=== EXERCISE INPUTS ===

(* ===== verification/LabRpcInv.v ===== *)
(** * Invariants of the RPC network

    [call_step] lists what can happen to one call; [rstep_calls] says that
    every step of the network is one of these, a new call, or leaves the
    calls alone.  On top of it: every handler runs at most once per call and
    a successful call hands out the reply of that run ([call_inv]); a reply of
    a server that was deleted before its handler ran is never handed out
    ([live_inv]); every call can complete ([call_progress]). *)

From S2P Require Import Prelude LabRpc.

Section LabRpcInv.
Context {Val R W : Type} `{!RpcCodec Val}.
Local Notation Call := (Call Val R W).
Local Notation Rpc := (Rpc Val R W).
Local Notation RpcEvent := (RpcEvent Val R W).
Implicit Types (st : Rpc) (c : Call).

(** ** What can happen to a call *)

Inductive call_step (k : nat) (rn : Network) (hp : list (Server Val R W)) : Call -> Call -> list (Exec Val) -> Prop :=
  | cs_send c : c_pc c = Sending -> call_step k rn hp c (set_pc Received c) []
  | cs_cancel c : c_pc c = Sending -> n_done rn = true ->
      call_step k rn hp c (set_pc (Returned None) c) []
  | cs_read c rnd : c_pc c = Received -> call_step k rn hp c (set_pc (read_info rnd rn c) c) []
  | cs_drop c ms t : c_pc c = Accepted ms t -> t_reliable t = false ->
      call_step k rn hp c (set_pc (Returned None) c) []
  | cs_spawn c ms t : c_pc c = Accepted ms t ->
      call_step k rn hp c (set_handler (HSpawned t) (set_pc (Waiting t) c)) []
  | cs_dispatch c t rs rs' svc m : c_handler c = HSpawned t -> hp !! t_server t = Some rs ->
      dispatch (c_req c) rs = Ok (rs', (svc, m)) ->
      call_step k rn hp c (set_handler (HRunning t svc m) c) []
  | cs_handle c t svc m rnd w w' a r : c_handler c = HRunning t svc m ->
      handle (c_req c) svc m rnd w = Ok (w', a, r) ->
      call_step k rn hp c (set_handler (HReturned r) c)
        [mkExec k (t_server t) a (reply r)
           (bool_decide (mjoin (n_servers rn !! t_name t) = Some (t_server t)))]
  | cs_reply c t r : c_pc c = Waiting t -> c_handler c = HReturned r ->
      call_step k rn hp c (set_handler HGone (set_pc (LoopDone t (Some r)) c)) []
  | cs_dead c t : c_pc c = Waiting t ->
      isServerDead (endname (c_req c)) (t_name t) (t_server t) rn = true ->
      call_step k rn hp c (set_pc (LoopDone t None) c) []
  | cs_drain c r : (forall t, c_pc c <> Waiting t) -> c_handler c = HReturned r ->
      call_step k rn hp c (set_handler HGone c) []
  | cs_fail c t r : c_pc c = LoopDone t r ->
      r = None \/ isServerDead (endname (c_req c)) (t_name t) (t_server t) rn = true
        \/ t_reliable t = false ->
      call_step k rn hp c (set_pc (Returned None) c) []
  | cs_delay c t r ms : c_pc c = LoopDone t (Some r) ->
      isServerDead (endname (c_req c)) (t_name t) (t_server t) rn = false ->
      call_step k rn hp c (set_pc (Delayed ms r) c) []
  | cs_deliver c t r pc : c_pc c = LoopDone t (Some r) ->
      isServerDead (endname (c_req c)) (t_name t) (t_server t) rn = false ->
      receive_reply r c = Ok pc -> call_step k rn hp c (set_pc pc c) []
  | cs_timer c ms r pc : c_pc c = Delayed ms r ->
      receive_reply r c = Ok pc -> call_step k rn hp c (set_pc pc c) []
  | cs_expire c ms : c_pc c = Expiring ms -> call_step k rn hp c (set_pc (Returned None) c) [].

===

From the entries above, return exactly the line containing "Received c) []", the line containing "-> t_reliable t = false ->", and all lines between, and nothing else.

**ANSWER TO THIS PROBLEM:**
  | cs_send c : c_pc c = Sending -> call_step k rn hp c (set_pc Received c) []
  | cs_cancel c : c_pc c = Sending -> n_done rn = true ->
      call_step k rn hp c (set_pc (Returned None) c) []
  | cs_read c rnd : c_pc c = Received -> call_step k rn hp c (set_pc (read_info rnd rn c) c) []
  | cs_drop c ms t : c_pc c = Accepted ms t -> t_reliable t = false ->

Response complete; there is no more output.